Task brief.
Show, in full, each line of the data that contains "extract".

Listed entries Start Marker

(** * Streaming chat state machine of foundry-agent-webapp

    A shallow embedding of the frontend's state reducer ([appReducer],
    reducers/appReducer.ts) and of the chat service that feeds it
    ([ChatService.sendMessage] and [ChatService.processStream]), with the
    properties of the streaming protocol proved about them.

    Conventions of the embedding:
    - a TypeScript [string | null] or optional [string] is an [option string];
      JavaScript truthiness of such a value ([a || b], [!a]) is written out by
      [truthy]: [null], [undefined] and the empty string are falsy;
    - an object literal with a spread ([{...state, chat: {...}}]) is a record
      literal that copies the untouched fields;
    - [dispatch(action)] appends the action to the list of emitted intents;
    - numbers carried by the wire protocol are only copied, never computed
      with, and are integers ([Z]). *)

From Stdlib Require Import ZArith Ascii.
From stdpp Require Import base option list strings pretty.

Local Open Scope string_scope.
Local Open Scope list_scope.

(** ** Data model (types/chat, types/errors, types/appState) *)

Definition JsNumber := Z.

(** The MSAL account record is opaque to this code: it is stored and never
    inspected. It is represented by the account's name. *)
Definition AccountInfo := string.

(** A browser [File] as far as the service is concerned: it is handed to
    [convertFilesToDataUris] and never inspected. *)
Record File := { file_name : string; file_type : string }.

(** Attachment metadata shown by the UI; built by [createAttachmentMetadata]
    and only stored in the message. *)
Record Attachment := { att_fileName : string; att_mimeType : string }.

Inductive Role := RoleUser | RoleAssistant | RoleApproval.
Definition the_view : M Camera View :=
    c ← get;
    match _view c with
    | Some v => mret v
    | None => raise AttributeError
    end.

  (** [self._view.get_world_poses(env_ids)]: positions and orientations of
      the addressed prims, one row per index. *)
Fixpoint get_world_poses (st : Stage) (v : View) (env_ids : list nat)
    : result (list vec3 * list quat) :=
    match env_ids with
    | [] => Ok ([], [])
    | i :: env_ids' =>
        match view_prims v !! i with
        | None => Raise IndexError
        | Some handle =>
            match st !! handle with
            | None => Raise RuntimeError
            | Some p =>
                match get_world_poses st v env_ids' with
                | Ok (ps, qs) => Ok (world_position p :: ps, world_orientation p :: qs)
                | Raise e => Raise e
                end
            end
        end
    end.

  (** ** Buffers *)

  (** [_create_buffers]. *)
Definition _create_buffers : M Camera unit :=
    n ← view_count;
    c ← get;
    modify (set_data (λ _,
      MkCameraData
        (replicate n vec3_zero)
        (replicate n quat_zero)
        (replicate n mat3_zero)
        (image_shape c)
        ∅
        (replicate n (list_to_map ((λ name, (name, None)) <$> data_types (cfg c)))))).

  (** ** Initialization *)

Definition annotator_init_params (c : CameraCfg) (name : string) : init_params :=
    if bool_decide (name ∈ ["bounding_box_2d_tight"; "bounding_box_2d_loose"; "bounding_box_3d"])
    then SemanticTypes (semantic_types c)
    else if bool_decide (name ∈ ["semantic_segmentation"; "instance_segmentation"])
    then SemanticTypesColorize (semantic_types c) (colorize c)
    else if bool_decide (name ∈ ["instance_id_segmentation"])
    then Colorize (colorize c)
    else NoParams.

  (** [_initialize_impl]. [device] and [num_envs] are what
      [super()._initialize_impl()] stores in [_device] and [_num_envs]. *)
Definition _initialize_impl (sim : Sim) (device : string) (num_envs : nat)
    : M Camera unit :=
    (* Initialize parent class *)
    modify (set_device_num_envs device num_envs) ;;
    c ← get;
    (* Create a view for the sensor *)
    let view := MkView (find_matching_prims (prim_path (cfg c)) (stage sim)) in
    modify (set_view (Some view)) ;;
    (* Check that sizes are correct *)
    (if decide (count view ≠ num_envs) then raise RuntimeError else mret tt) ;;
    (* Create all env_ids buffer *)
    modify (set_ALL_INDICES (seq 0 (count view))) ;;
    (* Create frame count buffer *)
    modify (set_frame (λ _, replicate (count view) 0%Z)) ;;
    (* Attach the sensor data types to render node *)
    modify (set_render_product_paths (λ _, [])) ;;
    modify (set_rep_registry (λ _, registry_new (data_types (cfg c)))) ;;
    let device_name := resolve_device_name device in
    (* Convert all encapsulated prims to Camera *)
    for_each (view_prims view) (λ cam_prim_path,
      cam_prim ← deref (stage sim) cam_prim_path;
      (if is_camera cam_prim then mret tt else raise RuntimeError) ;;
      modify (set_sensor_prims (λ l, l ++ [cam_prim_path])) ;;
      let render_prod_path :=
        render_product (path cam_prim) (width (cfg c), height (cfg c)) in
      modify (set_render_product_paths (λ l, l ++ [render_prod_path])) ;;
      for_each (data_types (cfg c)) (λ name,
        let rep_annotator :=
          MkAnnotator name (annotator_init_params (cfg c) name) device_name
            render_prod_path in
        modify (set_rep_registry (registry_append name rep_annotator)))) ;;
    (* Create internal buffers *)
    _create_buffers.

  (** Modelled from the spec: the initialization callback of [SensorBase]
      ([sensor_base.py] is not under src/). By 4.5 and 7 the batch is
      ready once initialization has completed, and an error raised during
      initialization keeps it from becoming ready. *)
Definition initialize (sim : Sim) (device : string) (num_envs : nat)
    : M Camera unit :=
    c ← get;
    if _is_initialized c then mret tt
    else
      _initialize_impl sim device num_envs ;;
      modify (set_is_initialized true).

  (** ** Intrinsic matrices *)

  (** [M[r, c] = v] on a 3x3 matrix, for the entries that are written. *)
Definition mat3_set (r c : nat) (v : R) (m : mat3) : mat3 :=
    match r, c with
    | 0, 0 => Mat3 v (m01 m) (m02 m) (m10 m) (m11 m) (m12 m) (m20 m) (m21 m) (m22 m)
    | 0, 2 => Mat3 (m00 m) (m01 m) v (m10 m) (m11 m) (m12 m) (m20 m) (m21 m) (m22 m)
    | 1, 1 => Mat3 (m00 m) (m01 m) (m02 m) (m10 m) v (m12 m) (m20 m) (m21 m) (m22 m)
    | 1, 2 => Mat3 (m00 m) (m01 m) (m02 m) (m10 m) (m11 m) v (m20 m) (m21 m) (m22 m)
    | 2, 2 => Mat3 (m00 m) (m01 m) (m02 m) (m10 m) (m11 m) (m12 m) (m20 m) (m21 m) v
    | _, _ => m
    end.

  (** [self._data.intrinsic_matrices[i, r, c] = v]. *)
Definition write_intrinsic (i r c : nat) (v : R) : M Camera unit :=
    s ← get;
    m ← index (intrinsic_matrices (_data s)) i;
    modify (set_data (set_intrinsic_matrices_d (<[i := mat3_set r c v m]>))).

  (** Division of two Python floats. *)
Definition py_div {S} (a b : R) : M S R :=
    if Req_dec_T b 0 then raise ZeroDivisionError else mret (a / b)%R.

  (** [_update_intrinsic_matrices]. *)
Definition _update_intrinsic_matrices (sim : Sim) (env_ids : list nat)
    : M Camera unit :=
    (* iterate over all cameras *)
    for_each env_ids (λ i,
      s ← get;
      (* Get corresponding sensor prim *)
      sensor_prim ← index (_sensor_prims s) i;
      (* get camera parameters *)
      prim ← deref (stage sim) sensor_prim;
      let focal_length := focal_length (lens prim) in
      let horiz_aperture := horizontal_aperture (lens prim) in
      (* get viewport parameters *)
      let '(height, width) := image_shape s in
      (* calculate the field of view *)
      ratio ← py_div horiz_aperture (2 * focal_length)%R;
      let fov := (2 * atan ratio)%R in
      (* calculate the focal length in pixels *)
      focal_px ← py_div (INR width * 0.5)%R (tan (fov / 2));
      (* create intrinsic matrix for depth linear *)
      write_intrinsic i 0 0 focal_px ;;
      write_intrinsic i 0 2 (INR width * 0.5)%R ;;
      write_intrinsic i 1 1 focal_px ;;
      write_intrinsic i 1 2 (INR height * 0.5)%R ;;
      write_intrinsic i 2 2 1%R).

  (** ** Poses *)

  (** [_update_poses]. *)
Definition _update_poses (sim : Sim) (env_ids : list nat) : M Camera unit :=
    s ← get;
    (* check camera prim exists *)
    (if decide (length (_sensor_prims s) = 0) then raise RuntimeError else mret tt) ;;
    (* get the poses from the view *)
    v ← the_view;
    '(poses, quat) ← lift (get_world_poses (stage sim) v env_ids);
    new_pos ← lift (index_put (pos_w (_data s)) env_ids poses);
    modify (set_data (set_pos_w (λ _, new_pos))) ;;
    new_quat ← lift (index_put (quat_w_world (_data s)) env_ids
      ((λ q, convert_orientation_convention q opengl world) <$> quat));
    modify (set_data (set_quat_w_world (λ _, new_quat))).

  (** ** Annotator outputs *)

  (** [_process_annotator_output]. A dict without the key raises
      [KeyError]. *)
Definition _process_annotator_output (device : string) (output : payload)
    : result (Tensor * option info_t) :=
    (* extract info and data from the output *)
    match output with
    | DictPayload data info =>
        match data, info with
        | None, _ => Raise KeyError
        | Some _, None => Raise KeyError
        | Some data, Some info =>
            (* convert data into torch tensor *)
            Ok (convert_to_torch data device, Some info)
        end
    | PlainPayload data => Ok (convert_to_torch data device, None)
    end.

  (** [self._data.info[index][name] = info]. *)
Definition write_info (i : nat) (name : string) (inf : option info_t)
    : M Camera unit :=
    s ← get;
    d ← index (info (_data s)) i;
    modify (set_data (set_info (<[i := <[name := inf]> d]>))).

  (** The inner loop of [_create_annotator_data] over [_ALL_INDICES]:
      [acc] is [data_all_cameras]. *)
Fixpoint collect_annotator_data (sim : Sim) (name : string)
      (annotators : list Annotator) (indices : list nat) (acc : list Tensor)
    : M Camera (list Tensor) :=
    match indices with
    | [] => mret acc
    | i :: indices' =>
        s ← get;
        annotator ← index annotators i;
        (* get the output *)
        out ← lift (get_data sim annotator);
        (* process the output *)
        '(data, inf) ← lift (_process_annotator_output (_device s) out);
        (* store the info *)
        write_info i name inf ;;
        (* append the data *)
        collect_annotator_data sim name annotators indices' (acc ++ [data])
    end.

  (** [_create_annotator_data]. *)
Definition _create_annotator_data (sim : Sim) : M Camera unit :=
    s ← get;
    (* add data from the annotators *)
    for_each (_rep_registry s) (λ '(name, annotators),
      data_all_cameras ←
        collect_annotator_data sim name annotators (_ALL_INDICES s) [];
      (* concatenate the data along the batch dimension *)
      stacked ← lift (stack data_all_cameras);
      modify (set_data (set_output (<[name := stacked]>)))).

  (** [self._data.output[name][index] = data]. *)
Definition write_output (name : string) (i : nat) (data : Tensor)
    : M Camera unit :=
    s ← get;
    match output (_data s) !! name with
    | None => raise KeyError
    | Some buffer =>
        buffer' ← lift (setitem buffer i data);
        modify (set_data (set_output (<[name := buffer']>)))
    end.

  (** The body of the refresh loop for one data type and one slot. *)
Definition update_slot (sim : Sim) (name : string)
      (annotators : list Annotator) (i : nat) : M Camera unit :=
    s ← get;
    (* get the output *)
    annotator ← index annotators i;
    out ← lift (get_data sim annotator);
    (* process the output *)
    '(data, inf) ← lift (_process_annotator_output (_device s) out);
    (* add data to output *)
    write_output name i data ;;
    (* add info to output *)
    write_info i name inf.

  (** [_update_buffers_impl]. [len(self._data.output.sorted_keys) == 0] is
      the test that no output buffer exists yet. *)
Definition _update_buffers_impl (sim : Sim) (env_ids : list nat)
    : M Camera unit :=
    (* Increment frame count *)
    increment_frame env_ids ;;
    (* -- intrinsic matrix *)
    _update_intrinsic_matrices sim env_ids ;;
    (* -- pose *)
    _update_poses sim env_ids ;;
    (* -- read the data from annotator registry *)
    s ← get;
    if decide (size (output (_data s)) = 0) then
      (* this is the first time buffer is called *)
      _create_annotator_data sim
    else
      (* iterate over all the data types *)
      for_each (_rep_registry s) (λ '(name, annotators),
        (* iterate over all the annotators *)
        for_each env_ids (update_slot sim name annotators)).

  (** ** Reset *)

  (** [reset]. *)
Definition reset (sim : Sim) (env_ids : option (list nat)) : M Camera unit :=
    (* reset the timestamps *)
    modify (set_base (super_reset env_ids)) ;;
    (* resolve None *)
    s ← get;
    let env_ids := default (_ALL_INDICES s) env_ids in
    (* reset the data *)
    _update_poses sim env_ids ;;
    _update_intrinsic_matrices sim env_ids ;;
    (* Reset the frame count *)
    s ← get;
    new ← lift (index_fill (_frame s) env_ids 0%Z);
    modify (set_frame (λ _, new)).

  (** ** Writing lens parameters *)

  (** [set_intrinsic_matrices]. The matrix entries are numpy floats:
      dividing by a zero entry does not raise (numpy yields inf or nan, the
      reals of the model yield their own value); the theorems below
      are about non-zero entries. *)
Definition lens_from_intrinsics (matrix : mat3) (focal_length : R)
      (shape : nat * nat) : Lens :=
    (* extract parameters from matrix *)
    let f_x := m00 matrix in
    let c_x := m02 matrix in
    let f_y := m11 matrix in
    let c_y := m12 matrix in
    (* get viewport parameters *)
    let '(height, width) := shape in
    let '(height, width) := (INR height, INR width) in
    (* resolve parameters for usd camera *)
    MkLens focal_length
      (width * focal_length / f_x)
      (height * focal_length / f_y)
      ((c_x - width / 2) / f_x)
      ((c_y - height / 2) / f_y).
Definition main : script unit :=
  content ← read_file project_path;
  (if contains (lit "DevCamTests") content
   then print "Test target already exists!";; exit 0
   else mret tt);;
  test_target_uuid ← generate_uuid;
  test_product_uuid ← generate_uuid;
  test_sources_uuid ← generate_uuid;
  test_frameworks_uuid ← generate_uuid;
  test_resources_uuid ← generate_uuid;
  test_buildconfig_list_uuid ← generate_uuid;
  test_debug_config_uuid ← generate_uuid;
  test_release_config_uuid ← generate_uuid;
  test_dependency_uuid ← generate_uuid;
  test_target_dependency_uuid ← generate_uuid;
  test_group_uuid ← generate_uuid;
  let k := {|
    test_target_uuid := test_target_uuid;
    test_product_uuid := test_product_uuid;
    test_sources_uuid := test_sources_uuid;
    test_frameworks_uuid := test_frameworks_uuid;
    test_resources_uuid := test_resources_uuid;
    test_buildconfig_list_uuid := test_buildconfig_list_uuid;
    test_debug_config_uuid := test_debug_config_uuid;
    test_release_config_uuid := test_release_config_uuid;
    test_dependency_uuid := test_dependency_uuid;
    test_target_dependency_uuid := test_target_dependency_uuid;
    test_group_uuid := test_group_uuid |} in
  let content := patch k content in
  write_file project_path content;;
  print "Successfully added DevCamTests target to Xcode project!".
End Run.
End AddTestTargetComplete.

(** ** Notions used in the statements *)

(** The world after printing [lines] and making [n] more calls to the
    random source, with the file system [fs]. *)
Definition after (w : world) (fs : gmap string file) (lines : list string)
    (n : nat) : world :=
  {| files := fs; stdout := stdout w ++ lines; draws := draws w + n |}.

Listed entries End Marker

Result below.
    (* extract info and data from the output *)
    (* extract parameters from matrix *)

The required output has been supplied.